Mereka menari dan menari dan tiba-tiba bibirnya menabrak bibirnya. Dia bisa merasakan napasnya di dalam dirinya dan napasnya di dalam dirinya. Dia menangkup payudaranya di telapak tangannya, dia menggaruk lehernya. Dia menatapnya dan tersenyum. Jadi dia melakukannya lagi.

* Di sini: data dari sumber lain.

(* ===== verification/FdtSpec.v ===== *)
(** * The flattened device tree: specification and round trip

    The format of the Devicetree Specification v0.3, chapter 5, as an encoder of
    abstract trees, and the theorems that [Fdt.init] decodes it.  The strings
    block is any block that holds the names at the offsets used, shared or not. *)

From S2P Require Import Prelude Utf8 BTreeMap Fdt.

(** ** Encoding *)

(** Big-endian integers of [n] bytes. *)
Definition be (n : nat) (v : Z) : list Z := rev (le_split n v).

(** Null bytes up to a multiple of 4. *)
Definition pad4 (l : list Z) : list Z := l ++ replicate (Z.to_nat ((- Z.of_nat (length l)) mod 4)) 0.

Inductive Value :=
  | VEmpty
  | VString (s : str)
  | VStrings (l : list str)
  | VU32 (v : Z)
  | VU64 (v : Z)
  | VBytes (l : list Z).

Definition c_string (s : str) : list Z := s ++ [0].

Definition encode_value (v : Value) : list Z :=
  match v with
  | VEmpty => []
  | VString s => c_string s
  | VStrings l => concat (map c_string l)
  | VU32 v => be 4 v
  | VU64 v => be 8 v
  | VBytes l => l
  end.

Inductive Tree := mkTree (unit_name : str) (props : list (str * Value)) (subs : list Tree).

Definition unit_name (t : Tree) : str := let '(mkTree n _ _) := t in n.
Definition subs (t : Tree) : list Tree := let '(mkTree _ _ s) := t in s.

Section Flatten.
Context (name_offset : str -> Z).

Definition flatten_prop (p : str * Value) : list Z :=
  be 4 3 ++ be 4 (Z.of_nat (length (encode_value p.2))) ++ be 4 (name_offset p.1) ++ pad4 (encode_value p.2).

Fixpoint flatten (t : Tree) : list Z :=
  let '(mkTree n props subs) := t in
  be 4 1 ++ pad4 (c_string n) ++ concat (map flatten_prop props) ++ concat (map flatten subs) ++ be 4 2.
End Flatten.

(** The header: only the offsets of the two blocks are read. *)
Definition fdt_header (struct_len strings_len : Z) : list Z :=
  be 4 0xd00dfeed ++ be 4 (40 + struct_len + strings_len) ++ be 4 40 ++ be 4 (40 + struct_len) ++
  be 4 0 ++ be 4 17 ++ be 4 16 ++ be 4 0 ++ be 4 strings_len ++ be 4 struct_len.

Definition fdt_blob (name_offset : str -> Z) (strings : list Z) (t : Tree) : list Z :=
  let struct := flatten name_offset t ++ be 4 9 in
  fdt_header (Z.of_nat (length struct)) (Z.of_nat (length strings)) ++ struct ++ strings.

(** ** What the kernel makes of a tree *)

Definition value_of (name : str) (v : Value) : PropertyValue :=
  match v with
  | VEmpty => Empty
  | VString s => String s
  | VStrings l => StringList l
  | VU32 v => if decide (name = INTERRUPT_PARENT) then PHandleRaw v else u32 v
  | VU64 v => u64 v
  | VBytes l => PropSpecific l
  end.

Definition add_property (n : Node) (p : str * Value) : Node :=
  Node.set_properties (insert p.1 (value_of p.1 p.2) (properties n)) n.

Fixpoint node_of (t : Tree) : Node :=
  let '(mkTree n props subs) := t in
  foldl (fun n s => Node.insert_child s n) (foldl add_property (Node.new n) props) (map node_of subs).

(** ** The trees the encoding distinguishes

    The type of a property is guessed from its bytes: text has no byte below a
    space, so a number is recognised when its first byte is below one. *)

Definition text (s : str) : Prop := Forall (fun b => 0x20 <= b < 256) s /\ utf8_valid s = true.
Definition plain (s : str) : Prop := Forall (fun b => 0 < b < 256) s /\ utf8_valid s = true.

Definition value_ok (v : Value) : Prop :=
  Z.of_nat (length (encode_value v)) < 2 ^ 32 /\
  match v with
  | VEmpty => True
  | VString s => text s
  | VStrings l => (2 <= length l)%nat /\ Forall (fun s => s <> [] /\ text s) l
  | VU32 v => 0 <= v < 2 ^ 29
  | VU64 v => 0 <= v < 2 ^ 61
  | VBytes l => Forall is_byte l /\ (2 <= length l)%nat /\ length l <> 4%nat /\ length l <> 8%nat /\
                match l with b :: _ => b < 0x20 | [] => True end
  end.

Section TreeOk.
Context (name_offset : str -> Z) (strings : list Z).

Definition name_ok (s : str) : Prop :=
  plain s /\ 0 <= name_offset s < 2 ^ 32 /\
  exists rest, drop (Z.to_nat (name_offset s)) strings = c_string s ++ rest.

Inductive tree_ok : Tree -> Prop :=
  | tree_ok_intro n props subs :
      plain n -> Forall (fun p => name_ok p.1 /\ value_ok p.2) props -> Forall tree_ok subs ->
      tree_ok (mkTree n props subs).
End TreeOk.

(** ** Bytes and integers *)

Lemma le_combine_split n v : 0 <= v < 256 ^ Z.of_nat n -> le_combine (le_split n v) = v.
Proof.
  revert v. induction n as [|n IH]; intros v Hv; [cbn in *; lia|].
  rewrite Nat2Z.inj_succ, Z.pow_succ_r in Hv by lia. cbn [le_split le_combine].
  rewrite IH; [pose proof (Z.div_mod v 256 ltac:(lia)); lia|].
  split; [apply Z.div_pos; lia|apply Z.div_lt_upper_bound; lia].
Qed.

Lemma le_split_combine l : Forall is_byte l -> le_split (length l) (le_combine l) = l.
Proof.
  induction 1 as [|b l Hb Hl IH]; [done|]. cbn [length le_combine le_split]. unfold is_byte in Hb.
  rewrite (Z.mul_comm 256), Z_mod_plus, Z.mod_small, Z_div_plus, Z.div_small, Z.add_0_l, IH by lia. done.
Qed.

Lemma length_le_split n v : length (le_split n v) = n.
Proof. revert v. induction n as [|n IH]; intros v; cbn; [done|]. by rewrite IH. Qed.

Lemma length_be n v : length (be n v) = n.
Proof. unfold be. by rewrite length_rev, length_le_split. Qed.

Lemma be_bytes n v : Forall is_byte (be n v).
Proof. apply List.Forall_rev, le_split_bytes. Qed.

Lemma swap_bytes_be n v : 0 <= v < 256 ^ Z.of_nat n -> swap_bytes n (le_combine (be n v)) = v.
Proof.
  intros Hv. unfold swap_bytes.
  replace (le_split n (le_combine (be n v))) with (be n v); [unfold be; by rewrite rev_involutive, le_combine_split|].
  pose proof (le_split_combine _ (be_bytes n v)) as E. by rewrite length_be in E.
Qed.

Lemma le_split_snoc n v : le_split (S n) v = le_split n v ++ [v / 256 ^ Z.of_nat n mod 256].
Proof.
  revert v. induction n as [|n IH]; intros v; [cbn; by rewrite Z.div_1_r|].
  change (le_split (S (S n)) v) with (v mod 256 :: le_split (S n) (v / 256)). rewrite IH. cbn [le_split app].
  do 3 f_equal. rewrite Nat2Z.inj_succ, Z.pow_succ_r, Z.div_div by lia. done.
Qed.

Lemma be_cons n v : be (S n) v = v / 256 ^ Z.of_nat n mod 256 :: be n v.
Proof. unfold be. by rewrite le_split_snoc, rev_app_distr. Qed.

(** ** [guess] *)

Lemma removelast_cons {A} (x y : A) l : removelast (x :: y :: l) = x :: removelast (y :: l).
Proof. done. Qed.

Lemma scan_text s l flag prev :
  Forall (fun b => 0x20 <= b < 256) s ->
  scan (s ++ l) flag prev = scan l flag (match s with [] => prev | _ => false end).
Proof.
  intros Hs. revert prev. induction Hs as [|b s Hb Hs IH]; intros prev; [done|]. cbn [app scan].
  destruct (Z.eqb_spec b 0), (Z.ltb_spec b 0x20); try lia. cbn [andb]. rewrite IH. by destruct s.
Qed.

Lemma removelast_c_string s : removelast (c_string s) = s.
Proof. unfold c_string. by rewrite removelast_last. Qed.

Lemma scan_text_all s flag prev :
  Forall (fun b => 0x20 <= b < 256) s -> scan s flag prev = (true, flag).
Proof. intros Hs. rewrite <-(app_nil_r s). by rewrite scan_text. Qed.

Lemma scan_strings l flag prev :
  l <> [] -> Forall (fun s => s <> [] /\ text s) l ->
  scan (removelast (concat (map c_string l))) flag prev = (true, flag || (2 <=? length l)%nat).
Proof.
  intros Hl Hf. revert flag prev Hl. induction Hf as [|s l [Hs [Ht _]] Hf IH]; intros flag prev Hl; [done|].
  destruct l as [|s2 l].
  - cbn [map concat length]. rewrite app_nil_r, removelast_c_string.
    rewrite scan_text_all by done. cbn [Nat.leb]. by rewrite orb_false_r.
  - set (rest := s2 :: l) in *. assert (Hr : concat (map c_string rest) <> [])
      by (unfold rest, c_string; by destruct s2).
    change (concat (map c_string (s :: rest))) with (c_string s ++ concat (map c_string rest)).
    unfold c_string at 1. rewrite <-app_assoc. cbn [app]. rewrite removelast_app by done.
    rewrite scan_text by done. destruct (concat (map c_string rest)) as [|x R] eqn:ER; [done|].
    rewrite removelast_cons. destruct s as [|b s]; [done|]. cbn [scan Z.eqb andb negb].
    rewrite IH by done. cbn [length Nat.leb]. by rewrite orb_true_r.
Qed.

Lemma split_nulls_c_string s rest : forall here,
  Forall (fun b => 0x20 <= b < 256) s -> 
  split_nulls here (c_string s ++ rest) =
    (x ← to_str_unwrap (here ++ s); r ← split_nulls [] rest; Val (x :: r)).
Proof.
  intros here Hs. revert here. induction Hs as [|b s Hb Hs IH]; intros here.
  - cbn [c_string app split_nulls Z.eqb]. by rewrite app_nil_r.
  - unfold c_string in *. cbn [app split_nulls]. destruct (Z.eqb_spec b 0); [lia|]. rewrite IH.
    by rewrite <-app_assoc.
Qed.

Lemma to_str_valid s : utf8_valid s = true -> to_str_unwrap s = Val s.
Proof. intros H. unfold to_str_unwrap, from_utf8. by rewrite H. Qed.

Lemma split_nulls_strings l :
  Forall (fun s => s <> [] /\ text s) l -> split_nulls [] (concat (map c_string l)) = Val l.
Proof.
  induction 1 as [|s l [_ [Hs Hu]] _ IH]; [done|]. cbn [map concat].
  rewrite split_nulls_c_string by done. cbn [app]. rewrite to_str_valid by done. cbn [mbind outcome_bind].
  by rewrite IH.
Qed.

(** A value whose first byte is below a space is no text. *)
Lemma scan_low b l flag : b < 0x20 -> scan (b :: l) flag true = (false, false).
Proof. intros Hb. cbn [scan]. rewrite andb_false_r. by destruct (Z.ltb_spec b 0x20); [|lia]. Qed.

Lemma div_small_pow v k n : 0 <= v < 2 ^ n -> 0 <= k <= n -> 0 <= v / 2 ^ k < 2 ^ (n - k).
Proof.
  intros Hv Hk. split; [apply Z.div_pos; lia|]. apply Z.div_lt_upper_bound; [lia|].
  rewrite <-Z.pow_add_r by lia. replace (k + (n - k)) with n by lia. lia.
Qed.

Lemma guess_value address v name :
  value_ok v -> address mod 4 = 0 ->
  guess true address (encode_value v) (Some name) = Val (value_of name v).
Proof.
  intros [Hlen Hv] Ha. destruct v as [|s|l|v|v|l]; cbn [encode_value value_of] in *.
  - done.
  - destruct Hv as [Hs Hu]. unfold guess. rewrite removelast_c_string.
    rewrite scan_text_all by done.
    rewrite to_str_valid by done. by destruct s.
  - destruct Hv as [Hl Hf]. unfold guess. rewrite scan_strings by first [done | destruct l; [cbn in Hl; lia | done]].
    replace (2 <=? length l)%nat with true by (symmetry; by apply Nat.leb_le). cbn [orb].
    rewrite split_nulls_strings by done. destruct l as [|[|b s] l]; [cbn in Hl; lia| |done].
    by destruct (proj1 (Forall_inv Hf) eq_refl).
  - unfold guess. rewrite swap_bytes_be by (cbn; lia). rewrite length_be, Ha. cbn [Nat.eqb Z.eqb].
    rewrite be_cons, be_cons. rewrite removelast_cons, scan_low; [cbn [default from_option]; unfold id; by destruct (decide (name = INTERRUPT_PARENT))|].
    change (256 ^ Z.of_nat 3) with (2 ^ 24). pose proof (div_small_pow v 24 29 Hv ltac:(lia)).
    rewrite Z.mod_small by lia. cbn in *. lia.
  - unfold guess. rewrite swap_bytes_be by (cbn; lia). rewrite length_be. cbn [Nat.eqb].
    rewrite be_cons, be_cons. rewrite removelast_cons, scan_low; [by rewrite orb_true_r|].
    change (256 ^ Z.of_nat 7) with (2 ^ 56). pose proof (div_small_pow v 56 61 Hv ltac:(lia)).
    rewrite Z.mod_small by lia. cbn in *. lia.
  - destruct Hv as (_ & H2 & H4 & H8 & Hb). destruct l as [|b [|c l]]; [cbn in H2; lia..|].
    unfold guess. rewrite removelast_cons, scan_low by done.
    rewrite (proj2 (Nat.eqb_neq _ _) H4), (proj2 (Nat.eqb_neq _ _) H8). done.
Qed.

(** ** Reading the blob *)

(** The bytes [l] lie at address [a]. *)
Definition lies_at (b : Blob) (a : Z) (l : list Z) : Prop :=
  exists pre post, bytes b = pre ++ l ++ post /\ a = base b + Z.of_nat (length pre).

Lemma lies_at_app b a l1 l2 :
  lies_at b a (l1 ++ l2) -> lies_at b a l1 /\ lies_at b (a + Z.of_nat (length l1)) l2.
Proof.
  intros (pre & post & E & ->). split.
  - exists pre, (l2 ++ post). by rewrite E, <-app_assoc.
  - exists (pre ++ l1), post. rewrite E, <-!app_assoc, length_app. split; [done|lia].
Qed.

Lemma lies_at_address b a l : lies_at b a l -> exists post, at_address b a = Val (l ++ post).
Proof.
  intros (pre & post & E & ->). exists post. unfold at_address. rewrite E, !length_app.
  destruct (Z.leb_spec (base b) (base b + Z.of_nat (length pre))); [|lia].
  destruct (Z.leb_spec (base b + Z.of_nat (length pre)) (base b + Z.of_nat (length pre + (length l + length post))));
    [|lia]. cbn [andb]. f_equal. replace (Z.to_nat _) with (length pre) by lia. by rewrite drop_app_length.
Qed.

Lemma lies_at_slice b a l n :
  lies_at b a l -> n = Z.of_nat (length l) -> from_raw_parts b a n = Val l.
Proof.
  intros H ->. destruct (lies_at_address _ _ _ H) as [post E]. unfold from_raw_parts. rewrite E.
  cbn [mbind outcome_bind]. rewrite length_app. destruct (Z.leb_spec (Z.of_nat (length l)) (Z.of_nat (length l + length post)));
    [|lia]. by rewrite Nat2Z.id, take_app_length.
Qed.

Lemma lies_at_be32 b a v :
  lies_at b a (be 4 v) -> a mod 4 = 0 -> 0 <= v < 2 ^ 32 -> read_be32 b a = Val v.
Proof.
  intros H Ha Hv. unfold read_be32. rewrite Ha. cbn [Z.eqb].
  rewrite (lies_at_slice b a (be 4 v)) by (done || by rewrite length_be). cbn [mbind outcome_bind].
  by rewrite swap_bytes_be by (cbn; lia).
Qed.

Lebih sulit kali ini.
Citraloka mendengus.
"Tapi sekali lagi," kata Chintami, berpikir, "dia adalah putri ambunya."
Citraloka memandangi dinding batu yang telah diukir berabad-abad sebelumnya, jauh berabad-abad sebelumnya. "Khiran bukan putriku," katanya. "Khiran adalah ... Khiran."
Chintami menatapnya dan bergerak untuk mengatakan sesuatu, tetapi berhenti.
Mereka menari dan berciuman, dan dia menggigit bibirnya, dan dia mencengkeramnya lebih keras, dan mereka berada dalam badai gelora birahi.
Kemudian terdengar jeritan dan dunia berhenti berputar.
"Je moet weten dat dat zal gebeuren, Chit," kata Chintami. "vroeg of laat. Kau tahu dia akan tumbuh dewasa dan mungkin suatu hari ... meninggalkan kita."
Ada suara dan kemudian teriakan dan kemudian tiba-tiba klub tidak begitu menyenangkan.